Kalangan sipil lainnya juga menuding rencana pembuatan Qanun Pers dan Penyiaran Islami pada 2008 ini terkesan dipaksakan, padahal produk undang-undang pers dan penyiaran nasional yang ada sekarang ini dinilai sudah sangat islami.
Untuk itu, dalam sebuah diskusi tentang keberadaan qanun pers dan penyiaran islami di Banda Aceh, kalangan sipil juga menginginkan agar DPRA menunda pembahasan rancangan qanun tersebut, karena dinilai tidak efektif dan hanya membuang uang dan waktu saja.
Agenda Tersembunyi
Akhiruddin Mahyudin, Koodinator Gerakan Anti Korupsi (GeRAK) Aceh, menilai, ada agenda tersembunyi dalam rencana pembentukan qanun pers dan penyiaran islami, karena qanun tersebut dirancang secara diam-diam tanpa melibatkan masyarakat sipil dan jurnalis di Aceh. Ia menyatakan, ada upaya tertentu dari DPRA untuk mengekang media lokal dalam menyiarkan berita.Sementara Ketua KPID Provinsi NAD, Iskandar Gani menyatakan, pembuatan rancangan qanun pers dan penyiaran Islami itu bukan dipaksakan, tapi merupakan amanah UU No. 11 Tahun 2006.
“Pada prinsipnya qanun itu sangat penting untuk mengatur pers yang Islami dan merupakan amanat dari UU-PA pasal 15 ayat 1-2, dimana Pemerintah Aceh punya kewenangan dalam menetapkan pers dan penyiaran yang berandaskan nilai-nilai keislaman,” ungkap Iskandar.
Menurutnya, DPRA juga telah memerintahkan Pemerintah Aceh untuk berkoordinasi dengan KPID dan setelah ada perintah itu, KPID melalui SKPD Dinas Infokom menyiapkan draft rancangan awal dalam bentuk penyiaran yang islami.
“Menyangkut soal pers yang islami, nanti kita akan ajak kembali rekan-rekan PWI dan AJI serta pemerhati pers lainnya untuk membahasnya kembali, namun waktunya saya belum tahu karena kita belum punya biaya untuk itu,” ujarnya seraya menambahkan, qanun tersebut merupakan inisiatif DPRA karena dianggap penting untuk mengatur pers yang islami.
Ditambahkan, dalam pengaturan pers yang islami, media jangan memberitakan sesuatu yang dapat menyudutkan dan mencemarkan nama baik orang lain, karena itu bertentangan dengan ajaran Islam. (mhd)

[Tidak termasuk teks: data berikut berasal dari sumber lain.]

(* ===== verification/JsonCopy.v ===== *)
(** * Copies of items

    [cJSON_Duplicate] with [recurse]: the copy is a tree of new items with new strings that
    reads like the original, properly linked; and when memory runs out half way, everything
    allocated so far is freed. *)

From Stdlib Require Import ZArith Lia SpecFloat Ascii.
From stdpp Require Import base numbers list strings gmap fin_sets.
From S2P Require Import Prelude DoubleArith Json JsonPrint JsonItem JsonHeap JsonHeapSpec JsonTree JsonBuild.
Open Scope Z_scope.

Module JsonCopy.
Export JsonTree JsonBuild.

Section Induction.
Context (P : tree -> Prop).
Hypothesis H : forall r d kids, Forall P kids -> P (Tree r d kids).

Fixpoint tree_nested_ind (t : tree) : P t :=
  match t with
  | Tree r d kids => H r d kids
      ((fix go (l : list tree) : Forall P l :=
          match l with
          | [] => Forall_nil_2 P
          | x :: l' => Forall_cons_2 P x l' (tree_nested_ind x) (go l')
          end) kids)
  end.

End Induction.

(** ** Standing trees *)

(** Children linked as [ring], but for the [prev] of the first. *)
Record chain (h : heap) (L : list addr) : Prop := {
  cn_nodup : NoDup L;
  cn_links : forall i x, L !! i = Some x ->
    exists n, items h !! x = Some n /\ n_next n = L !! S i /\ (i <> 0%nat -> n_prev n = before L i)
}.

Lemma ring_chain h L : ring h L -> chain h L.
Proof.
  intros [Hn Hl]. split; [exact Hn|]. intros i x Hx. destruct (Hl i x Hx) as (n & H1 & H2 & H3).
  exists n. auto.
Qed.

(** An item without references, its children properly linked, down the tree. *)
Fixpoint stands (h : heap) (t : tree) : Prop :=
  match t with
  | Tree r d kids =>
      (exists n, items h !! r = Some n /\ n_data n = d /\ n_child n = root <$> head kids) /\
      is_reference (d_type d) = false /\ ring h (map root kids) /\
      (fix all (l : list tree) : Prop := match l with [] => True | x :: l' => stands h x /\ all l' end) kids
  end.

Lemma stands_kids h r d kids :
  stands h (Tree r d kids) <->
  (exists n, items h !! r = Some n /\ n_data n = d /\ n_child n = root <$> head kids) /\
  is_reference (d_type d) = false /\ ring h (map root kids) /\ Forall (stands h) kids.
Proof.
  cbn [stands]. do 3 apply and_iff_compat_l. induction kids as [|x kids IH].
  - split; [constructor|auto].
  - rewrite Forall_cons, <- IH. reflexivity.
Qed.

Lemma chain_tail h x L : chain h (x :: L) -> chain h L.
Proof.
  intros [Hn Hl]. apply NoDup_cons in Hn as [_ Hn]. split; [exact Hn|].
  intros i y Hy. destruct (Hl (S i) y Hy) as (n & H1 & H2 & H3). exists n. split; [exact H1|]. split; [exact H2|].
  intros Hi. rewrite H3 by discriminate. destruct i; [contradiction|]. reflexivity.
Qed.

Lemma forest_from h ts : chain h (map root ts) -> Forall (subtree h) ts -> forest h ts.
Proof.
  intros Hc Hs. induction Hs as [|[r d kids] ts (n & Hn & Hd & Hk & Hf) Hs IH]; [constructor|].
  destruct (cn_links _ _ Hc 0 r eq_refl) as (n' & Hn' & Hnext & _). simplify_eq.
  econstructor; [exact Hn|reflexivity| |exact Hk|exact Hf|].
  - rewrite Hnext. destruct ts; reflexivity.
  - apply IH. eapply chain_tail, Hc.
Qed.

Wah, yang baca koran HARUS baca bismillah juga sebelum membeli. Dan mesti sering-sering mengucapkan astagfirullah aladzim kalau berita yang mengagetkan, misalnya pedagang tempe goreng yang mati gantung diri karena harga kedele melambung tinggi.
Trus, pengadilan korupsi tunggu kiamat aja, ya. Kan hanya Allah yang Maha Tahu, siapa yang korup (ketahuan) siapa yang korup (gak ketahuan). Hehehe…

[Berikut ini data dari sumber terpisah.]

(** The handler accepts the calls of one turn. *)
Lemma wp_handle_all evs : forall c,
  Forall (fun e => ev_type e = kConnected /\ ev_no_error e = true /\ ev_session e ∈ session_num_vec_ c) evs ->
  0 <= num_sm_resps_ c -> num_sm_resps_ c + Z.of_nat (length evs) < 2 ^ 31 ->
  wp (handle_all client_basic_sm_handler evs)
    (fun _ c' => c' = set_num_sm_resps (num_sm_resps_ c + Z.of_nat (length evs)) c) c.
Proof.
  induction evs as [|e evs IH]; intros c Hevs H0 Hn; cbn [handle_all length] in *.
  { apply wp_ret. rewrite Z.add_0_r. destruct c; reflexivity. }
  apply Forall_cons in Hevs as [(Ht & He & Hs) Hevs]. apply wp_bind, wp_bind, wp_gets, wp_bind, wp_modify.
  rewrite He, Ht. cbn [negb]. apply wp_bind, wp_gets. apply session_index_found, Nat.ltb_lt in Hs.
  cbn [set_num_sm_resps session_num_vec_]. rewrite Hs. apply wp_ret.
  rewrite i32_small by (unfold is_i32; lia).
  eapply wp_mono; [apply IH; cbn [set_num_sm_resps num_sm_resps_ session_num_vec_]; [exact Hevs|lia|lia]|].
  intros [] c' ->. unfold set_num_sm_resps. cbn [num_sm_resps_ session_num_vec_ rpc_]. f_equal. lia.
Qed.

(** One turn of the event loop. *)
Lemma wp_turn c0 c : Z.of_nat (length (session_num_vec_ c0)) < 2 ^ 31 -> 0 <= num_sm_resps_ c -> waiting c0 c ->
  wp (let* evs := on_rpc run_event_loop_once in handle_all client_basic_sm_handler evs)%M
    (fun _ c' => waiting c0 c' /\ 0 <= num_sm_resps_ c' /\
       (pending (rpc_ c) = [] \/ length (pending (rpc_ c')) < length (pending (rpc_ c)) \/
        length (pending (rpc_ c')) = length (pending (rpc_ c)) /\ patience (rpc_ c') < patience (rpc_ c))%nat) c.
Proof.
  intros Hsize H0 [W1 W2 Wa W3 W4 W5]. apply wp_bind, wp_on_rpc. pose proof (loop_law [] (rpc_ c) Wa) as Hlaw.
  destruct (run_event_loop_once (rpc_ c)) as [evs r']. destruct Hlaw as (Hacc & Hp & He & Hevs & Hkeep & Hprog). cbn [fst snd].
  assert (length (pending (rpc_ c)) = length evs + length (pending r'))%nat as Hlen
    by (rewrite Hp, length_app, length_map; reflexivity).
  eapply wp_mono; [apply wp_handle_all; cbn [set_rpc num_sm_resps_ session_num_vec_]; [|lia|lia]|].
  { eapply Forall_forall. intros e Hin. rewrite Forall_forall in Hevs. destruct (Hevs e Hin) as (? & ? & _).
    split; [assumption|]. split; [assumption|]. rewrite W1. apply W4. rewrite Hp. apply elem_of_app. left.
    apply elem_of_map_intro, Hin. }
  intros [] c' ->. cbn [set_num_sm_resps set_rpc num_sm_resps_ session_num_vec_ rpc_]. split.
  - split; cbn [set_num_sm_resps set_rpc num_sm_resps_ session_num_vec_ rpc_]; [exact W1|intros n; rewrite He; apply W2|exact Hacc|lia| |].
    + intros n Hn. apply W4. rewrite Hp. apply elem_of_app. right. exact Hn.
    + intros n Hn. destruct (W5 n Hn) as [H|H]; [|right; apply Hkeep, H]. rewrite Hp in H.
      apply elem_of_app in H as [H|H]; [right|left; exact H]. apply list_elem_of_In, in_map_iff in H as (e & <- & H).
      rewrite Forall_forall in Hevs. apply Hevs, list_elem_of_In, H.
  - split; [lia|]. destruct Hprog as [H|[H|H]]; [left; exact H| |].
    + right. left. destruct evs; [contradiction|]. cbn [length] in Hlen. lia.
    + destruct evs; [right; right|right; left]; cbn [length] in Hlen; lia.
Qed.
(** The command is the filter, or a path that ends in it. *)
Lemma cmdline_match_spec f c :
  cmdline_match (Some f) c = true <-> c_str c = c_str f \/ exists dir, c_str c = dir ++ chr "/" :: c_str f.
Proof.
  unfold cmdline_match, strcmp. rewrite (c_str_id (drop _ _)) by apply no_nul_drop, c_str_no_nul.
  rewrite strcmp_eq by (try apply no_nul_drop; apply c_str_no_nul). set (s := c_str c). set (t := c_str f).
  destruct (Nat.ltb_spec (length s) (length t)) as [Hlt|Hge].
  { split; [discriminate|]. intros [E|[dir E]]; apply (f_equal length) in E; rewrite ?length_app in E; cbn in E; lia. }
  destruct (Nat.ltb_spec (length t) (length s)) as [Hlt|Hle]; cbn [andb].
  2:{ replace (length s - length t)%nat with 0%nat by lia. rewrite drop_0, bool_decide_eq_true. split; [auto|].
      intros [E|[dir E]]; [exact E|]. apply (f_equal length) in E. rewrite length_app in E. cbn in E. lia. }
  destruct (lookup_lt_is_Some_2 s (length s - length t - 1)) as [x Hx]; [lia|]. rewrite Hx. change (default 0 (Some x)) with x.
  assert (s = take (length s - length t - 1) s ++ x :: drop (length s - length t) s) as Es.
  { replace (length s - length t)%nat with (S (length s - length t - 1)) at 2 by lia. symmetry. apply take_drop_middle, Hx. }
  destruct (Z.eqb_spec x (chr "/")) as [->|Hne]; cbn [negb].
  - rewrite bool_decide_eq_true. split.
    + intros E. right. rewrite E in Es. eauto.
    + intros [E|[dir E]]; [rewrite E in Hlt; lia|]. rewrite E, length_app. cbn [length].
      rewrite cons_middle, app_assoc. apply drop_app_length'. rewrite length_app. cbn. lia.
  - split; [discriminate|]. intros [E|[dir E]]; [rewrite E in Hlt; lia|]. exfalso. apply Hne.
    rewrite E, length_app in Hx. cbn [length] in Hx.
    replace (length dir + S (length t) - length t - 1)%nat with (length dir) in Hx by lia.
    rewrite lookup_app_r, Nat.sub_diag in Hx by lia. injection Hx as <-. reflexivity.
Qed.

Definition undecided : preload_state := {| is_decided := false; result := false; inits := 0; hooked := false |}.
Definition decided (r : bool) : preload_state :=
  {| is_decided := true; result := r; inits := if r then 1 else 0; hooked := r |}.

Lemma preload_calls filter calls :
  fold_left (fun s argv0 => preload filter argv0 s) calls undecided =
    match head (omap (fun a => a) calls) with None => undecided | Some c => decided (cmdline_match filter c) end.
Proof.
  induction calls as [|[c|] calls IH]; [reflexivity| |exact IH]. cbn [fold_left omap list_omap head].
  assert (forall a r, preload filter a (decided r) = decided r) as Hstay by (intros a [|]; reflexivity).
  assert (preload filter (Some c) undecided = decided (cmdline_match filter c)) as ->
    by (unfold preload; cbn; destruct (cmdline_match filter c); reflexivity).
  clear IH. induction calls as [|a calls IH]; [reflexivity|]. cbn [fold_left]. rewrite Hstay. exact IH.
Qed.

(** However often the library is loaded in a process, the first command line decides: the
    hooks are installed and the client's context is built, once, exactly when there is no filter or
    the command is the filter or a path that ends in it. *)
Theorem preload_once filter calls :
  let s := fold_left (fun s argv0 => preload filter argv0 s) calls undecided in
  inits s = (if hooked s then 1 else 0)%nat /\
  (hooked s = true <-> exists c, head (omap (fun a => a) calls) = Some c /\
     forall f, filter = Some f -> c_str c = c_str f \/ exists dir, c_str c = dir ++ chr "/" :: c_str f).
Proof.
  rewrite preload_calls. destruct (head _) as [c|]; cbn.
  2:{ split; [reflexivity|]. split; [discriminate|]. intros (c & [=] & _). }
  split; [reflexivity|]. destruct filter as [f|].
  - rewrite cmdline_match_spec. split.
    + intros H. exists c. split; [reflexivity|]. intros f' [= <-]. exact H.
    + intros (c' & [= <-] & H). apply H. reflexivity.
  - split; [|reflexivity]. intros _. exists c. split; [reflexivity|]. discriminate.
Qed.

(** ** Identifiers *)

Section Ids.
Context {MC : Memcached} {Laws : MemcachedLaws MC} (can_alloc : nat -> nat -> bool) (enough : nat -> bool).
Local Open Scope m_scope.

(** Server processes that start one after the other, each with its files and its environment. *)
Fixpoint start_all (l : list ((bytes -> option bytes) * option bytes)) : M service (list server_config) :=
  match l with
  | [] => ret []
  | (files, fn) :: l' =>
      let* c := init_server_config can_alloc enough files fn in
      let* cs := start_all l' in
      ret (c :: cs)
  end.

(** The configuration a process reads passes the checks of [init_server_config]. *)
Record startable (e : (bytes -> option bytes) * option bytes) (c : server_config) : Prop := {
  sa_parsed : server_parse_config can_alloc enough (fst e) (snd e) = Done c;
  sa_threads : 0 < server_fg_threads c <= 40;
  sa_server : mc_add_server (memcached_ip c) (memcached_port c) = true;
  sa_ip : exists ip, memcached_ip c = Some ip /\ (length (c_str ip) < 64)%nat
}.

Lemma wp_mt_incr key s n (Q : Z -> service -> Prop) :
  counter s key = Some n -> 0 <= n < 2 ^ 31 - 1 -> (forall s', counter s' key = Some (n + 1) -> Q n s') -> wp (mt_incr key) Q s.
Proof.
  intros Hc Hn HQ. destruct (increment_found s key n 1 Hc) as (s' & E & Hc' & _); [lia|].
  apply wp_bind. unfold wp at 1. rewrite E. apply wp_bind, wp_assert.
  { apply negb_true_iff, Z.eqb_neq. lia. }
  apply wp_ret.
  rewrite (i32_small (n + 1)) by (unfold is_i32; lia). rewrite i32_small by (unfold is_i32; lia).
  replace (n + 1 - 1) with n by lia. apply HQ, Hc'.
Qed.

Lemma wp_init_server_config e c s n (Q : server_config -> service -> Prop) :
  startable e c -> enough 80 = true -> counter s (text "SERVER_ID") = Some n -> 0 <= n < 2 ^ 31 - 1 ->
  (forall s', counter s' (text "SERVER_ID") = Some (n + 1) -> Q (with_id n c) s') ->
  wp (init_server_config can_alloc enough (fst e) (snd e)) Q s.
Proof.
  intros [Hp Ht Hs (ip & Hip & Hlen)] He Hc Hn HQ. unfold init_server_config. rewrite Hp.
  apply wp_bind, wp_ret. apply wp_bind, wp_assert.
  { apply andb_true_intro. split; [apply Z.leb_le|apply Z.ltb_lt]; lia. }
  apply wp_bind. unfold mt_create_ctx. rewrite Hs, He, Hip. apply wp_bind, wp_assert; [reflexivity|].
  apply Nat.ltb_lt in Hlen. cbn [negb]. rewrite Hlen. apply wp_ret. apply wp_bind. eapply wp_mt_incr; [exact Hc|exact Hn|].
  intros s' Hs'. apply wp_ret, HQ, Hs'.
Qed.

Mas Radzie, tetap semangat!
radzie, seperti kata sandra, tetap semangat!
Pertama menyangkut email Bung Razie. Sebagai orang Aceh yang “kebetulan” memilih profesi jurnalis sebaiknya lebih arief dalam mengeluarkan pernyataan. Konon lagi pernyataannya dikirim ke rekan2 pers di luar Aceh. Hemat saya, Syariat Islam di Aceh bukanlah simbolistik semata seperti yang saudara maksudkan. Tak sampai harus membaca Bismillah dan sebagainya. Tapi sebagai masyarakat, saya sangat sepakat apabila yang diatur adalah content-nya. Liat saja sekarang betapa banyak pemberitaan yang bertentangan dengan nilai2 islam. Publikasi foto2 yang mengundang syahwat hanya untuk meraih keuntungan semata tanpa mempertimbangkan rusaknya moral generasi penerus bangsa.

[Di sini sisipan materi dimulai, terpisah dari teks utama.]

(** [split_region_thread] up to its loop; the requests of a split are written to the first window. *)
Definition start_split_thread (fuel : nat) (s_cfg : server_config) (uri : bytes) (tid : Z) : M cluster unit :=
  modify (fun s => set_pglob (set_st_sessions (i32 (num_servers s_cfg * server_fg_threads s_cfg)) (pglob s)) s) ;;;
  let* (windows, _) := lift (split_thread_sessions fuel (server_list s_cfg) (num_servers s_cfg)
                               (server_fg_threads s_cfg) (new_context (new_rpc uri tid))) in
  modify (set_st_req (match windows with (req, _) :: _ => req | [] => [] end)).

Definition start_thread (fuel : nat) (s_cfg : server_config) (uri : bytes) (i : nat) : M cluster unit :=
  if Z.of_nat i <? server_fg_threads s_cfg then start_server_thread s_cfg (Z.of_nat i)
  else start_split_thread fuel s_cfg uri (Z.of_nat i).

Fixpoint start_threads (fuel : nat) (s_cfg : server_config) (uri : bytes) (order : list nat) : M cluster unit :=
  match order with
  | [] => ret tt
  | i :: l => start_thread fuel s_cfg uri i ;;; start_threads fuel s_cfg uri l
  end.

(** [init_and_start_loop] until all threads run, [order] being the order in which they start. *)
Definition init_and_start_loop (fuel : nat) (s_cfg : server_config) (order : list nat) : M cluster unit :=
  let* ip := lift (std_string (local_ip s_cfg)) in
  start_threads fuel s_cfg (ip ++ text ":" ++ int_text (local_port s_cfg)) order.

Definition main (can_alloc : nat -> nat -> bool) (enough : nat -> bool) (fuel : nat) (files : bytes -> option bytes)
    (fn : option bytes) (order : list nat) : M (service * cluster) unit :=
  fun '(s, c) =>
    match init_server_config can_alloc enough files fn s with
    | Fault f => Fault f
    | Done (s_cfg, s') =>
        match init_and_start_loop fuel s_cfg order c with
        | Fault f => Fault f
        | Done (_, c') => Done (tt, (s', c'))
        end
    end.

End Process.

(** ** Every request type has its handler *)

Lemma dispatch_serve {KV : MetaKV} {RK : RocksDB} fuel j now old q w :
  dispatch fuel j now old q w = serve fuel j now old q w.
Proof. destruct q; reflexivity. Qed.

(** ** A process whose threads have started *)

Definition initial_region (rid : Z) : ServerRegion :=
  set_region_status Normal
    (new_ServerRegion rid (mk_RegionKey 0 (rid * PINODE_HASH_RANGE)) (mk_RegionKey 0 ((rid + 1) * PINODE_HASH_RANGE - 1))).

Definition initial_client_region (rid : Z) : ClientRegion :=
  {| c_region_id := rid; c_start_key := mk_RegionKey 0 (rid * PINODE_HASH_RANGE);
     c_end_key := mk_RegionKey 0 ((rid + 1) * PINODE_HASH_RANGE - 1) |}.

Section Boot.
Context {KV : MetaKV} {RK : RocksDB} {E : Erpc} {EL : ErpcLaws E}.
Context (open_metadb : bytes -> option MetaDb) (open_rocksdb : bytes -> option LogDB) (new_rpc : bytes -> Z -> Rpc).

Lemma init_server_context_run w id fg tid db ldb :
  0 <= tid -> 0 <= id * fg -> id * fg + tid < 2 ^ 20 -> region_map (ctx w) = ∅ ->
  let rid := id * fg + tid in
  init_server_context id fg tid db ldb w = Done (tt,
    {| ctx := {| thread_id := tid; global_id := rid; alloc_inode := init_alloc_inode id tid; metadb := db; log_db := ldb;
                 region_map := {[rid := Some (initial_region rid)]}; pinode_table := pinode_table (ctx w) |};
       glob := set_global_region_map (map_insert rid (initial_client_region rid) (global_region_map (glob w)))
                 (set_global_region_id (i32 (global_region_id (glob w) + 1)) (glob w));
       outbox := outbox w |}).
Proof.
  intros Htid Hid Hrid Hm rid. assert (u64 (i32 (id * fg) + tid) = rid) as Hu
    by (rewrite (i32_small (id * fg)), u64_small; unfold is_i32, is_u64; lia).
  assert (i32 rid = rid) as Hr by (apply i32_small; unfold is_i32; lia).
  unfold init_server_context, register_region, bind, upd_ctx, upd_glob, modify, gets.
  cbn -[init_alloc_inode i32 u64 PINODE_HASH_RANGE]. rewrite Hu, Hr, Hm. unfold PINODE_HASH_RANGE.
  rewrite (i32_small (rid * 1024)), (i32_small ((rid + 1) * 1024)), (i32_small ((rid + 1) * 1024 - 1))
    by (unfold is_i32; lia).
  unfold map_insert at 1. rewrite lookup_empty, insert_empty. reflexivity.
Qed.

Context (s_cfg : server_config) (uris : list bytes) (ip mdir rdir : bytes).
Local Abbreviation F := (server_fg_threads s_cfg).
Local Abbreviation rid_of i := (id s_cfg * F + Z.of_nat i).

(** The configuration, the stores and the other servers are in order. *)
Record bootable : Prop := {
  bo_id : 0 <= id s_cfg < 256;
  bo_threads : 0 < F <= MAX_FG_THREADS;
  bo_ip : local_ip s_cfg = Some ip;
  bo_metakv : metakv_path s_cfg = Some mdir;
  bo_rocksdb : rocksdb_path s_cfg = Some rdir;
  bo_servers : num_servers s_cfg = Z.of_nat (length uris);
  bo_list : server_list s_cfg = Some (map Some uris ++ [None]);
  bo_many : Z.of_nat (length uris) <= 2 ^ 20;
  bo_can_open uri tid : can_open (new_rpc uri tid) (targets uris (Z.to_nat F));
  bo_memory size r : is_Some (fst (alloc_msg_buffer_or_die size r));
  bo_fresh uri tid : pending (new_rpc uri tid) = [];
  bo_metadb path : is_Some (open_metadb path);
  bo_logdb path : is_Some (open_rocksdb path)
}.

Record started (i : nat) (x : server_context) : Prop := {
  sd_thread : thread_id x = Z.of_nat i;
  sd_global : global_id x = rid_of i;
  sd_inode : alloc_inode x = init_alloc_inode (id s_cfg) (Z.of_nat i);
  sd_region : region_map x = {[rid_of i := Some (initial_region (rid_of i))]};
  sd_stores : exists n, n = nat_text (id s_cfg * 256 + Z.of_nat i) /\
    open_metadb (c_str mdir ++ text "metafs_metakv_" ++ n) = Some (metadb x) /\
    open_rocksdb (c_str rdir ++ text "metafs_rocksdb_" ++ n) = Some (log_db x)
}.

(** The threads of [l] have started. *)
Record booted (l : list nat) (c : cluster) : Prop := {
  bt_started i : i ∈ l -> Z.of_nat i < F -> exists x, threads c !! Z.of_nat i = Some x /\ started i x;
  bt_fresh i : i ∉ l -> Z.of_nat i < F -> exists x, threads c !! Z.of_nat i = Some x /\ region_map x = ∅;
  bt_map k r : global_region_map (pglob c) !! k = Some r <->
    exists i, i ∈ l /\ Z.of_nat i < F /\ k = rid_of i /\ r = initial_client_region k;
  bt_split : st_sessions (pglob c) = if decide (Z.to_nat F ∈ l) then Some (Z.of_nat (length uris) * F) else None;
  bt_buffer : Z.to_nat F ∈ l -> length (st_req c) = sizeof_wire_req
}.

(** The sessions of the split thread come up. *)
Definition sessions_up (fuel : nat) (uri : bytes) : Prop :=
  exists req resp windows sc, length req = sizeof_wire_req /\
    split_thread_sessions fuel (server_list s_cfg) (num_servers s_cfg) F (new_context (new_rpc uri F))
    = Done ((req, resp) :: windows, sc).

Lemma names_of i : bootable -> Z.of_nat i < F ->
  server_thread_names s_cfg (Z.of_nat i) = Done
    {| tn_global_id := rid_of i;
       tn_metadb_path := c_str mdir ++ text "metafs_metakv_" ++ nat_text (id s_cfg * 256 + Z.of_nat i);
       tn_rocksdb_path := c_str rdir ++ text "metafs_rocksdb_" ++ nat_text (id s_cfg * 256 + Z.of_nat i) |}.
Proof.
  intros [Hid Hth _ Hm Hr _ _ _ _ _ _ _ _] Hi. unfold MAX_FG_THREADS in Hth.
  assert (with_id (id s_cfg) s_cfg = s_cfg) as Ecfg by (destruct s_cfg; reflexivity).
  rewrite <- Ecfg at 1. apply thread_names_of; auto; lia.
Qed.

Sebagai bahan renungan buat rekan2 pers. Dengan tidak mengurangi rasa terimakasih juga. Bahwa, pemberitaan Anda yang tidak islami telah membuat rusak karakter anak bangsa. Pemberitaan juga tidak menghormati hak-hak anak. Dengan menampilkan foto2 yang belum pantas mereka saksikan. Namun, koran dan siarannya bisa dijangkau oleh anak2 secara bebas.
Meski ada penolakan, Yakinlah Syariat Islam akan tetap terwujud di Bumi Aceh. Ini baru langkah awal menuju kesitu. Kerikil2 kecil itu hal yang biasa.
Pembentukan Qanun Pers dan Penyiaran Islami merupakan amanah UU No.11 Tahun 2006 tentang Pemerintahan Aceh Pasal 153 bukan Pasal 15.